Montag, 19. Dezember 2016
Sacred Valley
Sacred Valley
This post describes actually two trips to the sacred valley that I did, one by public transport to Tipon together with two students from the language school and the other a tourist tour to the three ruins of Pisaq, Ollantaytambo and Chinchero. The Ruins of Moray and salt terraces of Maras (see earlier post) also are in the sacred valley.

This is a "water" temple containing many aquaeducts to honor Wiraqucha, the main god that created everything in the Incan mythology. He is representet by the main water body that is then split into two, the next two gods of the sun "Inti" and the moon "Killa" representing male and female. It then breaks down further and for example the 4 water fountains represent the 4 different elements fire, water, air and earth.
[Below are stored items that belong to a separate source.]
(** C3, as the specification has it, fails: after a pass that loaded a bar
    into the bar chart, a click on the reset button leaves that bar in the
    chart, which is not its placeholder. *)
Lemma reset_keeps_bar_chart :
  let t := tract_with (Some "53033000100") (Some "Ballard") (Some 2000%Q) in
  let st := snd (updateFromMap
                   (snd (map_on_load true (Fulfilled []) (Fulfilled [t])
                           (initial_state (fun _ => [t]))))) in
  let st' := snd (reset_click st) in
  fst (reset_click st) = Done tt
  /\ barChart st' = Some [ ("x", [CStr "Ballard"]); ("Median Rent", [CNum 2000]) ]
  /\ barChart st' <> Some bar_placeholder
  /\ lineChart st' = Some line_placeholder
  /\ donutChart st' = Some donut_placeholder.
Proof.
  split; [vm_compute; reflexivity|]. split; [vm_compute; reflexivity|].
  split; [vm_compute; discriminate|]. split; vm_compute; reflexivity.
Qed.

(** ** The housing dashboard: a click on a tract *)

Lemma no_valid_entry (timeseries : list ts_entry) :
  (forall d r, d ∈ timeseries -> ts_rent d = Some r -> (r <= 0)%Q) ->
  List.filter valid_entry timeseries = [].
Proof.
  induction timeseries as [|d ts IH]; intros Hnone; [reflexivity|].
  simpl. rewrite IH by (intros d' r Hd'; apply Hnone; right; exact Hd').
  unfold valid_entry. destruct (ts_rent d) as [r|] eqn:Hrent; [|reflexivity].
  destruct (truthy r && gt0 r) eqn:Hpos; [|reflexivity].
  apply truthy_gt0 in Hpos. exfalso.
  apply (Qlt_not_le _ _ Hpos). apply (Hnone d r); [left|exact Hrent].
Qed.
If something is used with 3 then it usually represents the sky (represented by the Condor), the middle earth (maybe the mountains, represented by the Puma) and the lower earth (represented by the snake). It was also incredible to see the intricate aquaeduct system the Incas used to control the flow and velocity of the water. A very beautifull temple! We went rather late arriving only 1:15h before it closed and we had the place to ourselves with the gorgeous late afternoon light! Well worth the trip.
This is a representation of the cosmic belief of the Incas
This is the main water display of the Incan cosmology.

A representation of the 4 main Elements fire, water, eath and air.
The representation of the 4 elements fire, water, earth and air.

The Korean couple (they chose the "easier" names of Antonio and Tatiana for their travels in South Amercia) that I met at the language school. Two psychiatrists that I've really enjoyed spending time with!

Pisaq, Ollantaytambo and Chinchero:
This is the classic one day trip to the sacred Valley. It is somewhat of a "Kaffeefahrt" (for all non-Germans: this is a trip visiting some interesting place that is used to stop at "artistic" markets on the way to sell the tourists stuff on the way) and I think the tour company receives a provision for the market stops. Sadly that meant hardly enough time at the actual ruins with having to hurry through them and wasted time at markets. But at least the trip was cheap, 25 Soles (roughly 7 Euros) for the whole day (excluding food and entrance fees).


Pisaq from the top of the ancient town looking down at the terraces

Cactus blooming

Steps between the many terraces

Nature reclaiming the walls

Again the terraces of Pisaq


Monoliths of Ollantaytambo: They each weigh a couple of tons. Just imagine the knowhow and manual labor having gone into getting them first down one hill, across a river and then up another steep hill...

View from Ollantaytambo. On the other mountain you can see the storage houses. Also on the left side of the mountain one can make out (sorry, not with this small picture) a face silouette that is illuminated by the rising sun on a certain day of the year.


The ruins of Chinchero are undergoing major restauration at the moment so we could only observe them from afar. On top of them the Spanish built a very beautifull small church (late 16th or early 17th century, I believe). This was actually a highlight, especially because the decorations of the inside of the church is just fantastic and not as cheaply kitschy decor that I've encountered in most churches so far.

This is not a picture of mine (no photography allowed) but it shows you the beautifull interior with the intricate paintings all along the walls and ceiling.

Chinchero Church Altar. Also not my picture.